Welcome to the 145th Open Championship. Pitching up at Royal Troon yesterday was a bit like being ushered into Colin Montgomerie’s sitting room. “Thank you for being here and I’m just so glad as a local and almost as a host that everything is set up in a five star manner,” said this self-appointed laird of the manor as he sported the kind of gleaming beam not seen since the Bee Gees had a scale and polish.

Qualifying for this week’s Open Championship at the club where he started playing the game was good. Getting proceedings underway by clattering away the first tee shot at the crack of dawn on Thursday will make it even better. “This wasn’t drawn out of the hat,” added an extremely honoured Monty with a knowing chuckle. Now that Sky Television has its all singing, all dancing paws on the tussle for the Claret Jug, the opening drive at 6.35am will be broadcast live for the very first time. In that respect, and with no disrespect to some of the other competitors in the field, they couldn’t possibly have had someone like Callum Shinkwin performing such an illustrious duty. “Bus, train, flown in, ferried, is there any other form of transport?,” said a mischievous Montgomerie when asked how the adoring masses will get to Troon to gather in bowing reverence for an early morning ceremony which is usually as low key as a reference library. His playing partners, Luke Donald and Marc Leishman, will probably be down on bended knee.

There is a sizeable benefit to rising with the larks, of course. Competing alongside the powerful young guns and their heavy artillery is not going to be easy for a 53-year-old veteran of the golfing frontline but getting out and about in the early morning, when the wind is down, the greens are perfect and there’s nobody in front will suit Montgomerie to an absolute tee. As he was quick to remind everybody, Royal Troon’s abundant rigours and befuddling nuances cannot be overcome purely by brute force alone. “It’s the club’s motto, ‘Tam Arte Quam Arte’, as much by skill as by strength,” he said before checking that those in scribbling attendance were up to speed with their Latin. Some are a bit shaky on basic English. “As journalists and scholars you did know that … didn’t you? You’re all writing that down. C’mon, get that down. Look, I would have loved to have played my career where Dustin Johnson hits his drives, we all would, but you’ve got to be very, very careful at the same time. It’s not just a bomber’s course.”

There are plenty of big hitters manoeuvring themselves into position for an assault on a Royal Troon course which has been given a right good soaking by the summer rain and, according to Montgomerie, is only producing 10 to 15 yards in run when it would usually be trundling out to 40 yards. Prior to Monty holding court, Jason Day, the world No 1, was plonked before the media for a pre-tournament blether. A year ago, the Australian left St Andrews in a state of despair after missing out on a place in a three-way play-off by a single shot. He would go to win four of his next six events, including his first major in the US PGA Championship. “That (disappointment at St Andrews) was the start of a run where everything kind of changed my world,” said the 28-year-old.

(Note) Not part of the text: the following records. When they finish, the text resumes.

(** The requests among [msgs] answered in order, up to a failure: how many
    were, and the failure. *)
Fixpoint answered (msgs : list Message) (n : nat) w : (nat * option error) * world D :=
  match msgs with
  | [] => ((n, None), w)
  | m :: msgs =>
      match answer m with
      | None => answered msgs n w
      | Some h =>
          match h w with
          | (Ok _, w) => answered msgs (S n) w
          | (Err e, w) => ((n, Some e), w)
          end
      end
  end.

(** The same with zens: those of every offer are learned, and our own sent in
    return for the first. *)
Definition offerZens cb (sent : bool) w : result unit * world D :=
  if sent then (Ok tt, w) else wrapM "write zens" (on_conn (WriteMsg (NewZens (own_refs cb w)))) w.

Fixpoint answered_zens cb (msgs : list Message) (n : nat) (sent : bool) w
    : (nat * option error) * world D :=
  match msgs with
  | [] => ((n, None), w)
  | m :: msgs =>
      match answer m with
      | Some h =>
          match h w with
          | (Ok _, w) => answered_zens cb msgs (S n) sent w
          | (Err e, w) => ((n, Some e), w)
          end
      | None =>
          if ends_zens m then
            match offerZens cb sent (learn cb m w) with
            | (Ok _, w) => answered_zens cb msgs n true w
            | (Err e, w) => ((n, Some e), w)
            end
          else answered_zens cb msgs n sent w
      end
  end.

(** ** Fetching *)

Definition collect_step (out : list SignedEvent) (m : Message) w
    : (list SignedEvent + (list SignedEvent * result unit)) * world D :=
  (inl (out ++ verified (msg_items m)), w).

Lemma process_collect msgs out w :
  process collect_step msgs out w = (inl (out ++ verified (events_of msgs)), w).
Proof.
  revert out. induction msgs as [|m msgs IH]; intros out; cbn [process collect_step].
  - change (events_of []) with (@nil SignedEvent). by rewrite app_nil_r.
  - rewrite IH. change (events_of (m :: msgs)) with (msg_items m ++ events_of msgs).
    by rewrite verified_app, (assoc_L (++)).
Qed.

(** Deciding on the kind in the goal. *)
Ltac by_kind :=
  unfold MsgRequest, MsgEvents, MsgDone, MsgReverse, MsgZens, MsgFollowers, MsgLikeRequest in *;
  repeat (case_decide || case_bool_decide); try done; try lia.

Lemma collect_switch out m w :
  collect_body out m w =
    if ends_pull m then (inr (out, ending (Ok m)), w) else collect_step out m w.
Proof.
  unfold collect_body, ends_pull, collect_step, msg_items. by_kind;
    [destruct (m_Events m) as [evs|]; [done|]|]; cbn; by rewrite app_nil_r.
Qed.

Lemma collect_ends msgs r c' w :
  scans ends_pull (w_conn w) msgs r c' →
  collect w = ((verified (events_of msgs), ending r), set_in c' w).
Proof.
  intros Hsc. pose proof (process_loop collect_body read_stop ends_pull collect_step
    (λ out r w, ((out, ending r), w)) collect_switch (λ _ _ _, eq_refl) (λ _ _ _ _ _, eq_refl)
    ([], no_fuel) msgs r c' [] w collect_reads_nothing Hsc) as Hl.
  by rewrite process_collect in Hl.
Qed.

(** ** Pulling *)

Definition pull_one cb (acc : nat * Z) (m : Message) w
    : ((nat * Z) + (nat * result unit)) * world D :=
  let '(acc, w) := pull_items cb (msg_items m) acc w in (inl acc, w).

(** What a pull does last: the cursor moves unless reading failed. *)
Definition pull_fin cb (log : bytes) (after : Z) (acc : nat * Z) (r : result Message) w
    : (nat * result unit) * world D :=
  ((acc.1, ending r),
   match ending r with Ok _ => advanceCursor cb log after acc.2 w | Err _ => w end).

Lemma process_pull cb msgs acc w :
  process (pull_one cb) msgs acc w =
    let '(acc, w) := pull_items cb (events_of msgs) acc w in (inl acc, w).
Proof.
  revert acc w. induction msgs as [|m msgs IH]; intros acc w; [done|]. cbn [process].
  change (events_of (m :: msgs)) with (msg_items m ++ events_of msgs).
  rewrite pull_items_app. unfold pull_one at 1.
  destruct (pull_items cb (msg_items m) acc w) as [a w1]. apply IH.
Qed.

Lemma pull_one_in cb acc m i w :
  pull_one cb acc m (set_in i w) = let '(x, w') := pull_one cb acc m w in (x, set_in i w').
Proof.
  unfold pull_one, set_in. rewrite pull_items_conn.
  destruct (pull_items cb (msg_items m) acc w) as [a w1] eqn:Hp.
  by rewrite (pull_items_rx _ _ _ _ _ _ Hp).
Qed.

Lemma pull_switch cb log after acc m w :
  pull_body cb log after acc m w =
    if ends_pull m then let '(r, w') := pull_fin cb log after acc (Ok m) w in (inr r, w')
    else pull_one cb acc m w.
Proof.
  unfold pull_body, ends_pull, pull_one, pull_fin, msg_items. by_kind.
  by destruct (m_Events m) as [evs|].
Qed.

Lemma pull_ends cb log after msgs r c' w :
  scans ends_pull (w_conn w) msgs r c' →
  pull_loop cb log after w =
    let '(acc, w1) := pull_items cb (events_of msgs) (0, 0%Z) w in
    pull_fin cb log after acc r (set_in c' w1).
Proof.
  intros Hsc. pose proof (process_loop (pull_body cb log after) (pull_err cb log after) ends_pull
    (pull_one cb) (pull_fin cb log after) (pull_switch cb log after)) as Hl.
  specialize (Hl ltac:(intros acc e w1; unfold pull_err, pull_fin, ending; by destruct (is_eof e))
    (λ acc m i w _, pull_one_in cb acc m i w)
    (0, no_fuel) msgs r c' (0, 0%Z) w (pull_reads_nothing cb log after) Hsc).
  rewrite process_pull in Hl. by destruct (pull_items cb (events_of msgs) (0, 0%Z) w).
Qed.

(** ** Serving *)

Lemma on_conn_in {A} (m : stM conn A) i w :
  blind m → on_conn m (set_in i w) = let '(r, w') := on_conn m w in (r, set_in i w').
Proof. intros Hm. unfold on_conn, set_in at 1. cbn [w_conn set_conn]. rewrite Hm. by destruct (m (w_conn w)). Qed.

Lemma answer_in m h i w :
  answer m = Some h → h (set_in i w) = let '(r, w') := h w in (r, set_in i w').
Proof.
  unfold answer. repeat case_decide; intros [= <-].
  - unfold handleRequest. destruct (m_Request m) as [req|]; [|done]. cbn [w_store set_in set_conn].
    destruct (fetchEvents _ _); [|done]. apply on_conn_in, blind_send.
  - unfold handleFollowers. cbn [w_store set_in set_conn].
    destruct (ReceivedFollowEvents _); [|done]. apply on_conn_in, blind_send.
  - unfold handleLikeRequest. destruct (m_LikeRequest m) as [req|]; [|done].
    cbn [w_store set_in set_conn]. destruct (LikesForPosts _ _); [|done]. apply on_conn_in, blind_send.
Qed.

Lemma ends_serve_answer m : ends_serve m = true → answer (D := D) m = None.
Proof. unfold ends_serve, answer. intros He%bool_decide_eq_true. by_kind. Qed.

Lemma ends_pull_serve m : ends_pull m = true → ends_serve m = true.
Proof. unfold ends_pull, ends_serve. by_kind. Qed.

(** [conclude] turns a count into the result of the loop. *)
Definition answer_step {A R} (count : A → A) (conclude : A → result unit → R) (acc : A) (m : Message) w
    : (A + R) * world D :=
  match answer m with
  | None => (inl acc, w)
  | Some h =>
      match h w with
      | (Ok _, w) => (inl (count acc), w)
      | (Err e, w) => (inr (conclude acc (Err e)), w)
      end
  end.

Lemma answer_step_in {A R} count (conclude : A → result unit → R) acc m i w :
  answer_step count conclude acc m (set_in i w) =
    let '(x, w') := answer_step count conclude acc m w in (x, set_in i w').
Proof.
  unfold answer_step. destruct (answer m) as [h|] eqn:Ha; [|done].
  rewrite (answer_in _ _ _ _ Ha). by destruct (h w) as [[u|e] w1].
Qed.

In this game of ups, downs, twists and turns, you can’t win ‘em all and golf’s fickle fortunes visited Day just the other week when he leaked three shots on his last four holes to surrender the WGC Bridgestone Invitational to the in-form Dustin Johnson.

Having held the global game in a fearsome double nelson during his pomp, Tiger Woods’s shadow still looms large over the new generation. Woods may still be out injured with that gammy back, but he was, and still is, the man that Day aspires too.

“Losing the other week sucked, I hated losing,” said Day. “But that’s just the way of life. I’ve always said it that we’ve been spoiled by Tiger Woods and how he dominated very much through the years. That’s what I’m shooting for, to be able to finish off events like he did back in the day. When I talk to him, it's about how mentally tough he was. When he didn't have his best stuff, he would just find a way to get it done. His game plan was, 'I just got to get this ball in the hole'. Will I ever get to a point like that? Maybe not. But that’s what I’m shooting for right now.”

In a couple of days time, Day will get shooting at Troon, After Monty, of course.